Pedroza, D. A.; Yuan, X.; Liu, F.; Chan, H. L.; Zhang, C.; Bowie, W.; Smith, A. J.; Calderon, S. J.; Lieu, N.; Wu, W.; Porter, P.; Sarkar, P.; Zhao, N.; Oehler, C. V.; Peller, O.; Gaber, M. W.; Zhu, Q.; perou, c.; Zhang, X.; Rosen, J.

Patients diagnosed with metastatic triple negative breast cancer (mTNBC) have limited treatment options, are more prone to develop resistance and are associated with high mortality. A cold tumor immune microenvironment (TIME) characterized by low T cells and high tumor associated macrophages (TAMs) in mTNBC is associated with the failure of standard-of-care chemotherapy and immune checkpoint blockade (ICB) treatment.
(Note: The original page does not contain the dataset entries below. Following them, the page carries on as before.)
Definition plain_runtime : PyRuntime := {|
  float := Empty_set;
  float_nonzero := fun f => match f with end;
  float_repr := fun f => match f with end;
  str_repr := latin1_repr
|}.

Definition quiet_libs : @Libraries plain_runtime := {|
  layout := unit;
  spring_layout := fun _ => inr tt;
  draw_networkx_nodes_raises := fun _ _ => None;
  draw_networkx_edges_raises := fun _ _ => None;
  draw_networkx_labels_raises := fun _ _ _ => None;
  jp_font := None;
  bar_raises := fun _ _ => None;
  text_rejected := fun _ => LibExn (lit "expected a string")
|}.

Definition layout_failure : lib_exn := LibExn (lit "layout did not converge").

Definition failing_libs : @Libraries plain_runtime := {|
  layout := unit;
  spring_layout := fun _ => inl layout_failure;
  draw_networkx_nodes_raises := fun _ _ => None;
  draw_networkx_edges_raises := fun _ _ => None;
  draw_networkx_labels_raises := fun _ _ _ => None;
  jp_font := None;
  bar_raises := fun _ _ => None;
  text_rejected := fun _ => LibExn (lit "expected a string")
|}.

Section Runs.

Let RT := plain_runtime.
Existing Instance RT.

Definition one_node_content : json := JObj [(lit "nodes", JArr [s_ "A"])].

Definition edges_only : pydict :=
  [(lit "nodes", JArr []); (lit "edges", JArr [JArr [s_ "A"; s_ "B"]])].

Definition quote_slide : pydict :=
  [(lit "title", s_ "Intro"); (lit "type", s_ "quote")].

Definition two_slide_deck : list json :=
  [descriptor (s_ "Agenda") "bullet_points"
              (JObj [(lit "points", JArr [s_ "one"; s_ "two"])]);
   JObj quote_slide].

End Runs.

(** ** Further vocabulary: shapes of values and of figures *)

Section Shapes.

Context {RT : PyRuntime} {LB : Libraries}.

(** [isinstance(v, dict)] *)
Definition is_dict (v : json) : bool :=
  match v with
  | JObj _ => true
  | _ => false
  end.

(** The values a [for] loop cannot visit: null, booleans and numbers. *)
Definition scalar (v : json) : bool :=
  match v with
  | JNull | JBool _ | JInt _ | JFloat _ => true
  | _ => false
  end.

(** The edge entry [[u, v]]. *)
Definition pair_entry (e : pystr * pystr) : json :=
  JArr [JStr (fst e); JStr (snd e)].

Definition is_draw_call (c : ax_call) : bool :=
  match c with
  | DrawNodes _ _ _ | DrawEdges _ _ _ | DrawLabels _ _ _ _ => true
  | _ => false
  end.


Definition date_text (x : Q) (date : pystr) : ax_call :=
  AxText x 1.15 date
    [("ha", KS "center"); ("fontsize", KQ 10); ("color", KS "gray")].

Definition label_text (x : Q) (shown : pystr) : ax_call :=
  AxText x 0.85 shown
    [("ha", KS "center"); ("va", KS "top"); ("fontsize", KQ 12);
     ("fontweight", KS "bold")].

(** The font family of line 126. *)
Definition label_font : pystr :=
  match jp_font with
  | Some name => name
  | None => lit "sans-serif"
  end.

Definition is_library_error (e : exn) : bool :=
  match e with
  | LibraryError _ => true
  | _ => false
  end.

(** The three drawings of lines 123-127, in the order they are made. *)
Definition graph_drawings (G : Graph) (pos : layout) : list ax_call :=
  [DrawNodes G pos [("node_size", KQ 2000); ("node_color", KS "#E8F5E9");
                    ("edgecolors", KS "#2E7D32")];
   DrawEdges G pos [("width", KQ 2); ("edge_color", KS "#90A4AE")];
   DrawLabels G pos label_font [("font_size", KQ 11)]].

(** The bullet of line 56, U+2022 and a space. *)
Definition bullet : pystr := [8226%N; 32%N].

(** A computation that raises no library error. *)
Definition own_error {A} (r : result A) : Prop :=
  forall e, r = Raise e -> is_library_error e = false.

End Shapes.

(** ** Further concrete runs *)

Definition bar_failure : lib_exn :=
  LibExn (lit "shape mismatch: objects cannot be broadcast to a single shape").

(** The lengths of labels and values fit when they are equal or one of
    them is 1. *)
Definition lengths_fit (n m : nat) : bool :=
  ((n =? m) || (n =? 1) || (m =? 1))%nat.

(** Plotting libraries whose bar drawing raises on a list of labels and a
    list of values whose lengths do not fit. *)
Definition shape_checking_libs : @Libraries plain_runtime := {|
  layout := unit;
  spring_layout := fun _ => inr tt;
  draw_networkx_nodes_raises := fun _ _ => None;
  draw_networkx_edges_raises := fun _ _ => None;
  draw_networkx_labels_raises := fun _ _ _ => None;
  jp_font := None;
  bar_raises := fun labels values =>
    match labels, values with
    | JArr ls, JArr vs =>
        if lengths_fit (List.length ls) (List.length vs)
        then None else Some bar_failure
    | _, _ => None
    end;
  text_rejected := fun _ => LibExn (lit "expected a string")
|}.

Section MoreRuns.
(** * diagmagic: IPython cell magics around the blockdiag family of tools

    A shallow embedding of [diagmagic.py].  The module keeps its
    configuration in module-level variables, stages the cell text in a
    temporary directory, runs an external executable and publishes the
    bytes of the file that executable is expected to leave behind.

    The module is read as the Python 2 program it was written as: it
    imports [imp] and [pipes], falls back to [md5], and writes the
    encoded cell text to a file opened in mode ["w"], which only a
    Python 2 file object accepts.

    The embedding is organised as follows.
    - [PyStr]: the string primitives the module uses ([find], slices,
      [lower], [int], [str]), on text given by its UTF-8 bytes.
    - [Exec]: a state-and-exception monad over a [World] holding the
      module globals, the file system, [sys.argv], the error stream, the
      display channel, the magics registered with the host and a log of
      the observable system calls.
    - [Os]: the file-system and process primitives ([tempfile], [os],
      [io.open], [subprocess.call]).
    - [Diagmagic]: the module itself, one definition per source function.
    - [Fixtures]: a few concrete platforms to run the module on.
    - [Pipeline]: [diag] cut into its phases, and the vocabulary in which
      the properties are stated.
    - Properties: laws of the monad, facts about paths and listings,
      frame rules, the phases of [diag] one by one, and then the
      properties of the commands. *)

From Stdlib Require Import ZArith Ascii String List Lia.
From Stdlib.Strings Require Import Byte.
From stdpp Require Import base tactics option list gmap strings pretty.
Lemma value_below_top (w : PyFloat.float) :
  nonneg_finite w -> value w < IZR (2 ^ 52) * bpow 972.
Proof.
  intros Hw. destruct w as [s | s | | [] mw ew]; simpl in Hw; try tauto; simpl value.
  - pose proof (bpow_pos 972). assert (0 < IZR (2 ^ 52)) by (apply IZR_lt; lia). nra.
  - apply bounded_canonical in Hw. destruct Hw as [Hc He].
    destruct (canonical_facts (Zpos mw) ew ltac:(lia) Hc) as (Hm & _ & _).
    assert (Hb : bpow (ew + 1) <= bpow 972) by (apply bpow_le; lia).
    rewrite bpow_succ in Hb. pose proof (bpow_pos ew).
    assert (IZR (Z.pos mw) < IZR (2 ^ 53)) by (apply IZR_lt; lia).
    replace (IZR (2 ^ 53)) with (2 * IZR (2 ^ 52)) in *
      by (rewrite <- mult_IZR; f_equal).
    assert (0 < IZR (2 ^ 52)) by (apply IZR_lt; lia).
    assert (0 < IZR (Z.pos mw)) by (apply IZR_lt; lia).
    nra.
Qed.

Lemma round_nearest_even_cases (mrs : shr_record) (t : Z) (v : R) :
  encloses mrs t v ->
  round_nearest_even (shr_m mrs) (loc_of_shr_record mrs) = shr_m mrs
  \/ (round_nearest_even (shr_m mrs) (loc_of_shr_record mrs) = (shr_m mrs + 1)%Z
      /\ IZR (shr_m mrs) * bpow t < v).
Proof.
  destruct mrs as [m [] []]; unfold encloses; cbn [shr_m shr_r shr_s orb
    loc_of_shr_record round_nearest_even]; intros (_ & _ & Hloc).
  - right. auto.
  - destruct (Z.even m); [now left | right; auto].
  - now left.
  - now left.
Qed.

(** The float that [binary_round_aux] returns is the real it is given,
    rounded. *)
Lemma binary_round_aux_spec (m e : Z) (l : location) (v : R) :
  (0 <= m)%Z ->
  (e <= fexp PyFloat.prec PyFloat.emax (Zdigits2 m + e))%Z ->
  encloses (shr_record_of_loc m l) e v ->
  rounds_to v (binary_round_aux PyFloat.prec PyFloat.emax false m e l).
Proof.
  intros Hm Hpre Henc. unfold binary_round_aux.
  destruct (shr_fexp_spec m e l v Hm Hpre Henc) as (mrs1 & t1 & E1 & Henc1 & Hc1).
  rewrite E1.
  set (m2 := round_nearest_even (shr_m mrs1) (loc_of_shr_record mrs1)).
  assert (Hm1 : (0 <= shr_m mrs1)%Z) by (destruct Henc1; assumption).
  assert (Hcases : m2 = shr_m mrs1
                   \/ (m2 = (shr_m mrs1 + 1)%Z /\ IZR (shr_m mrs1) * bpow t1 < v))
    by (apply round_nearest_even_cases; assumption).
  assert (Hm2 : (shr_m mrs1 <= m2)%Z) by (destruct Hcases as [-> | [-> _]]; lia).
  assert (Henc2 : encloses (shr_record_of_loc m2 loc_Exact) t1 (IZR m2 * bpow t1)).
  { unfold encloses. cbn [shr_record_of_loc shr_m shr_r shr_s orb].
    pose proof (bpow_pos t1). rewrite plus_IZR. repeat split; try lia; nra. }
  assert (Hpre2 : (t1 <= fexp PyFloat.prec PyFloat.emax (Zdigits2 m2 + t1))%Z).
  { unfold canonical in Hc1. rewrite <- Hc1 at 1. apply fexp_mono.
    pose proof (Zdigits2_mono (shr_m mrs1) m2 ltac:(lia)). lia. }
  destruct (shr_fexp_spec m2 t1 loc_Exact _ ltac:(lia) Hpre2 Henc2)
    as (mrs2 & t2 & E2 & Henc2' & Hc2).
  rewrite E2. destruct Henc2' as (Hm3 & [Hlo3 Hhi3] & _).
  destruct Henc1 as (_ & [Hlo1 Hhi1] & _).
  (* what the rounded mantissa stands for, against any binary64 number *)
  assert (Hup : forall w, nonneg_finite w -> v <= value w ->
                          IZR (shr_m mrs2) * bpow t2 <= value w).
  { intros w Hw Hv. apply Rle_trans with (IZR m2 * bpow t1); [assumption |].
    destruct Hcases as [-> | [-> Hlt]]; [lra |].
    apply no_number_between; try assumption. lra. }
  assert (Hdown : forall w, nonneg_finite w -> value w <= v ->
                            value w <= IZR (shr_m mrs2) * bpow t2).
  { intros w Hw Hv. apply number_below; try assumption.
    apply Rle_lt_trans with (IZR m2 * bpow t1); [| assumption].
    destruct Hcases as [-> | [-> Hlt]].
    - apply number_below; try assumption. lra.
    - lra. }
  destruct (shr_m mrs2) as [| p | p] eqn:Em; [| | lia].
  - (* zero *)
    split; [right; exact I |]. split.
    + intros w Hw Hv. split; [exact I |]. simpl. now apply value_nonneg.
    + intros w Hw Hv. right. specialize (Hdown w Hw Hv). simpl in *. lra.
  - destruct (t2 <=? PyFloat.emax - PyFloat.prec)%Z eqn:Et.
    + (* a finite number *)
      assert (Hfin : nonneg_finite (S754_finite false p t2)).
      { simpl. unfold SpecFloat.bounded, canonical_mantissa.
        unfold canonical in Hc2. simpl Zdigits2 in Hc2.
        rewrite Hc2, Z.eqb_refl, Et. reflexivity. }
      split; [right; exact Hfin |]. split.
      * intros w Hw Hv. split; [exact Hfin |]. simpl. now apply Hup.
      * intros w Hw Hv. right. simpl. now apply Hdown.
    + (* overflow *)
      split; [now left |]. split.
      * intros w Hw Hv. exfalso. specialize (Hup w Hw Hv).
        pose proof (value_below_top w Hw) as Htop.
        apply Z.leb_gt in Et. unfold PyFloat.emax, PyFloat.prec in Et.
        destruct (canonical_facts (Zpos p) t2 ltac:(lia) Hc2) as (_ & _ & Hbig).
        specialize (Hbig ltac:(lia)).
        assert (Hb : bpow 972 <= bpow t2) by (apply bpow_le; lia).
        assert (IZR (2 ^ 52) <= IZR (Z.pos p)) by (apply IZR_le; lia).
        pose proof (bpow_pos 972).
        assert (0 < IZR (2 ^ 52)) by (apply IZR_lt; lia).
        nra.
      * intros w Hw Hv. now left.
Qed.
We demonstrate that the combination of immunomodulatory metronomic Cyclophosphamide (CTX) coupled with anti-CSF-1R antibody targeted therapy (SNDX-ms6352) and anti-PD-1 (ICB), was highly effective against aggressive metastatic syngeneic Trp53 null TNBC genetically engineered mouse models (GEMMs) that present with high macrophage infiltration. Mechanistically, CSF-1R inhibition along with CTX disrupted the M-CSF/CSF-1R axis which upregulated IL-17, IL-15 and type II interferon resulting in elevated B- and T cell infiltration. Addition of an anti-PD-1 maintenance dose helped overcome de novo PD-L1 intra-tumoral heterogeneity (ITH) associated recurrence in lung and liver mTNBC.